Principle:Apache Druid SQL Schema Configuration
| Knowledge Sources | |
|---|---|
| Domains | Data_Ingestion, SQL_Ingestion, Schema_Design |
| Last Updated | 2026-02-10 00:00 GMT |
Overview
A SQL-based schema configuration principle that builds the column selection, type casting, filtering, partitioning, and clustering clauses of an INSERT/REPLACE SQL statement.
Description
SQL Schema Configuration is the core step of the SQL-based ingestion workflow. It takes the EXTERN table with auto-detected columns and builds a complete INSERT/REPLACE SQL statement through an interactive column editor.
Users can:
- Add, remove, rename, and reorder columns in the SELECT clause
- Cast column types (VARCHAR, BIGINT, DOUBLE, etc.)
- Apply expressions to columns (UPPER, LOWER, TRIM, TIME_PARSE, etc.)
- Configure PARTITIONED BY (time-based segmentation)
- Configure CLUSTERED BY (secondary ordering within segments)

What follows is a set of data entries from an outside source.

(** * ExplainX backend: the document context engine of [backend/server.js]

    A shallow embedding of the in-memory document store, the ingestion
    paths ([processDocument], the upload handler, the directory watcher)
    and the chat handler ([app.post('/api/chat')]) with its completion
    attempt and its keyword fallback search, followed by the properties
    proved about them.

    Modelling conventions.
    - A JavaScript string is a [string] of 8-bit code units (the Latin-1
      range of UTF-16); white space, case mapping and the regular
      expressions of the source are written out for that range.
    - [documentStore] is a JavaScript object whose keys are never
      canonical array indices (every key the program creates contains
      ['-']), so its enumeration order is the order of first insertion:
      it is an association list.
    - A JavaScript value that may be [undefined] is an [option].
    - The numeric score of the fallback search is an exact rational; the
      source evaluates the same expression in double precision.
    - Calls to external services are recorded in a log threaded through
      the handler. *)

From Stdlib Require Import Bool List Arith ZArith NArith QArith Lia.
From Stdlib Require Import Ascii String.
From Stdlib Require Import Sorting.Permutation Sorting.Sorted.
From Stdlib Require Import Numbers.DecimalString Numbers.DecimalN Numbers.DecimalNat.
Import ListNotations.

Local Open Scope bool_scope.
Local Open Scope list_scope.
Local Open Scope string_scope.
Local Open Scope nat_scope.

(** ** JavaScript string primitives used by the server *)

Module JsString.

(** The double quote character, for the message templates. *)
Definition dq : string := String (ascii_of_nat 34) EmptyString.

(** The line feed character. *)
Definition nl : string := String (ascii_of_nat 10) EmptyString.

(** [\s] and the characters removed by [trim()], in the Latin-1 range:
    TAB, LF, VT, FF, CR, SPACE and NBSP. *)
Definition is_space (c : ascii) : bool :=
  let n := nat_of_ascii c in
  ((9 <=? n) && (n <=? 13)) || (n =? 32) || (n =? 160).

Definition is_newline (c : ascii) : bool := nat_of_ascii c =? 10.

(** [[A-Z]] *)
Definition is_upper_AZ (c : ascii) : bool :=
  let n := nat_of_ascii c in (65 <=? n) && (n <=? 90).

Definition lower_char (c : ascii) : ascii :=
  let n := nat_of_ascii c in
  if ((65 <=? n) && (n <=? 90))
     || ((192 <=? n) && (n <=? 214))
     || ((216 <=? n) && (n <=? 222))
  then ascii_of_nat (n + 32) else c.

(** [s.toLowerCase()] *)
Fixpoint toLowerCase (s : string) : string :=
  match s with
  | EmptyString => EmptyString
  | String c s' => String (lower_char c) (toLowerCase s')
  end.

Fixpoint trimStart (s : string) : string :=
  match s with
  | EmptyString => EmptyString
  | String c s' => if is_space c then trimStart s' else s
  end.

Fixpoint trimEnd (s : string) : string :=
  match s with
  | EmptyString => EmptyString
  | String c s' =>
      match trimEnd s' with
      | EmptyString => if is_space c then EmptyString else String c EmptyString
      | r => String c r
      end
  end.

(** [s.trim()] *)
Definition trim (s : string) : string := trimEnd (trimStart s).

(** [s.includes(sub)] *)
Fixpoint includes (s sub : string) : bool :=
  prefix sub s ||
  match s with
  | EmptyString => false
  | String _ s' => includes s' sub
  end.

(** [s.endsWith(suffix)] *)
Fixpoint endsWith (s suffix : string) : bool :=
  String.eqb s suffix ||
  match s with
  | EmptyString => false
  | String _ s' => endsWith s' suffix
  end.

(** [/[A-Z][A-Z]/.test(s)] *)
Fixpoint hasUpperPair (s : string) : bool :=
  match s with
  | String c1 (String c2 _ as rest) =>
      (is_upper_AZ c1 && is_upper_AZ c2) || hasUpperPair rest
  | _ => false
  end.

(** [s.split(/\s+/)]: [cur] is the piece being read, [in_sep] tells
    that the scan is inside a run of white space. *)
Fixpoint split_ws_go (s cur : string) (in_sep : bool) : list string :=
  match s with
  | EmptyString => [cur]
  | String c s' =>
      if is_space c then
        if in_sep then split_ws_go s' cur true
        else cur :: split_ws_go s' EmptyString true
      else split_ws_go s' (cur ++ String c EmptyString) false
  end.

Definition split_ws (s : string) : list string :=
  split_ws_go s EmptyString false.

(** [s.split(/\n\n+/)]: a separator is a maximal run of two or more
    line feeds; a single line feed belongs to the piece. *)
Fixpoint split_blank_go (s cur : string) (in_sep : bool) : list string :=
  match s with
  | EmptyString => [cur]
  | String c s' =>
      if is_newline c then
        if in_sep then split_blank_go s' cur true
        else
          match s' with
          | String c' _ =>
              if is_newline c' then cur :: split_blank_go s' EmptyString true
              else split_blank_go s' (cur ++ String c EmptyString) false
          | EmptyString => [cur ++ String c EmptyString]
          end
      else split_blank_go s' (cur ++ String c EmptyString) false
  end.

Definition split_blank (s : string) : list string :=
  split_blank_go s EmptyString false.

(** [parts.join(sep)] *)
Fixpoint join (sep : string) (parts : list string) : string :=
  match parts with
  | [] => EmptyString
  | [p] => p
  | p :: rest => p ++ sep ++ join sep rest
  end.

(** Decimal rendering of a non-negative integer, as [String(n)] and
    string concatenation with a number do. *)
Definition ofN (n : N) : string := NilEmpty.string_of_uint (N.to_uint n).
Definition ofNat (n : nat) : string := NilEmpty.string_of_uint (Nat.to_uint n).

(** [path.extname(base)] for a base name: the part from the last dot,
    empty when there is no dot or the only dot starts the name. *)
Fixpoint lastDotSuffix (s : string) : option string :=
  match s with
  | EmptyString => None
  | String c s' =>
      match lastDotSuffix s' with
      | Some e => Some e
      | None => if (c =? ".")%char then Some s else None
      end
  end.

Definition extname (base : string) : string :=
  match base with
  | EmptyString => EmptyString
  | String c rest =>
      match lastDotSuffix rest with
      | Some e => e
      | None => EmptyString
      end
  end.

End JsString.

Import JsString.

(** ** The in-memory document store ([let documentStore = {}]) *)

Module Store.

Record DocumentRecord : Type := mkDocument {
  id : string;
  name : string;
  text : option string;       (* [undefined] when an extractor returned none *)
  uploadDate : N
}.

(** Keys in enumeration order, each with its record. *)
Definition DocumentStore : Type := list (string * DocumentRecord).

Definition empty : DocumentStore := [].

(** [Object.keys(documentStore)] *)
Definition keys (s : DocumentStore) : list string := map fst s.

(** [Object.values(documentStore)] *)
Definition values (s : DocumentStore) : list DocumentRecord := map snd s.

(** [documentStore[k]] *)
Fixpoint get (s : DocumentStore) (k : string) : option DocumentRecord :=
  match s with
  | [] => None
  | (k', d) :: rest => if String.eqb k' k then Some d else get rest k
  end.

(** [documentStore[k] = d]: an existing key keeps its place. *)
Fixpoint set (s : DocumentStore) (k : string) (d : DocumentRecord)
  : DocumentStore :=
  match s with
  | [] => [(k, d)]
  | (k', d') :: rest =>
      if String.eqb k' k then (k, d) :: rest else (k', d') :: set rest k d
  end.

(** [delete documentStore[k]]; an object holds a key at most once (see
    [set_keys_unique]), so one entry goes. *)
Fixpoint delete (s : DocumentStore) (k : string) : DocumentStore :=
  match s with
  | [] => []
  | (k', d') :: rest =>
      if String.eqb k' k then rest else (k', d') :: delete rest k
  end.

End Store.

Import Store.

(** ** Ingestion: [processDocument], the upload handler, the watcher *)

Module Ingest.

(** [Date.now() + '-' + fileName] *)
Definition docId (now : N) (fileName : string) : string :=
  ofN now ++ "-" ++ fileName.

(** Outcome of [extractTextFromPDF] / [extractTextFromWord]: the value
    the extractor library handed back, or a thrown error. *)
Inductive ExtractResult : Type :=
| Extracted (t : option string)
| ExtractionError.

(** The file system and the extractors, as the server consumes them.
    A file of the documents directory is named by its base name. *)
Record FileSystem : Type := mkFileSystem {
  existsSync : string -> bool;
  extractTextFromPDF : string -> ExtractResult;
  extractTextFromWord : string -> ExtractResult
}.

Definition placeholder (fileName : string) : string :=
  "[Empty or unreadable document: " ++ fileName ++ "]".

(** [!text || text.trim() === ''] *)
Definition isBlank (t : option string) : bool :=
  match t with
  | None => true
  | Some s => String.eqb s "" || String.eqb (trim s) ""
  end.

(** The dispatch on the lower-cased extension; [None] for an
    unsupported file type. *)
Definition extractByType (fs : FileSystem) (fileName : string)
  : option ExtractResult :=
  let fileExt := toLowerCase (extname fileName) in
  if String.eqb fileExt ".pdf" then Some (extractTextFromPDF fs fileName)
  else if String.eqb fileExt ".doc" || String.eqb fileExt ".docx"
       then Some (extractTextFromWord fs fileName)
       else None.

Definition processDocument (fs : FileSystem) (fileName : string)
           (now date : N) (store : DocumentStore) : DocumentStore :=
  if negb (existsSync fs fileName) then store
  else
    match extractByType fs fileName with
    | None => store                        (* unsupported file type *)
    | Some ExtractionError => store        (* caught and logged *)
    | Some (Extracted t) =>
        let text :=
          if isBlank t then placeholder fileName
          else match t with Some s => s | None => EmptyString end in
        let docId := docId now fileName in
        Store.set store docId
          (mkDocument docId fileName (Some text) date)
    end.

Inductive Mime : Type := MimePdf | MimeDocx | MimeDoc | MimeOther.

Record UploadedFile : Type := mkUploadedFile {
  originalname : string;
  mimetype : Mime;
  path : string
}.

(** One iteration of the loop of [app.post('/api/upload')]; [None]
    when the extractor throws (the handler then answers 500). *)
Definition uploadOne (fs : FileSystem) (file : UploadedFile)
           (now date : N) (store : DocumentStore) : option DocumentStore :=
  let extraction :=
    match mimetype file with
    | MimePdf => extractTextFromPDF fs (path file)
    | MimeDocx | MimeDoc => extractTextFromWord fs (path file)
    | MimeOther => Extracted (Some EmptyString)
    end in
  match extraction with
  | ExtractionError => None
  | Extracted text =>
      let docId := docId now (originalname file) in
      Some (Store.set store docId
              (mkDocument docId (originalname file) text date))
  end.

- Enable rollup with GROUP BY and aggregation functions
- Preview the resulting data via sample queries
The output is a complete SQL query string ready for submission.
Usage
Use this principle after input format configuration when the column declarations are established. This is the most interactive step — users shape the SQL query that will transform and load their data.
Theoretical Basis
SQL schema configuration follows a query builder pattern:
INSERT INTO target_table
SELECT
TIME_PARSE("ts") AS __time,
"user" AS user,
CAST("count" AS BIGINT) AS event_count
FROM TABLE(EXTERN(...))
PARTITIONED BY DAY
CLUSTERED BY user
Components:
SELECT clause → Column selection, renaming, type casting, expressions
FROM clause → EXTERN() function with source and format
WHERE clause → Optional row filtering
GROUP BY → Rollup mode (when enabled)
PARTITIONED BY → Segment time granularity
CLUSTERED BY → Secondary ordering for query optimization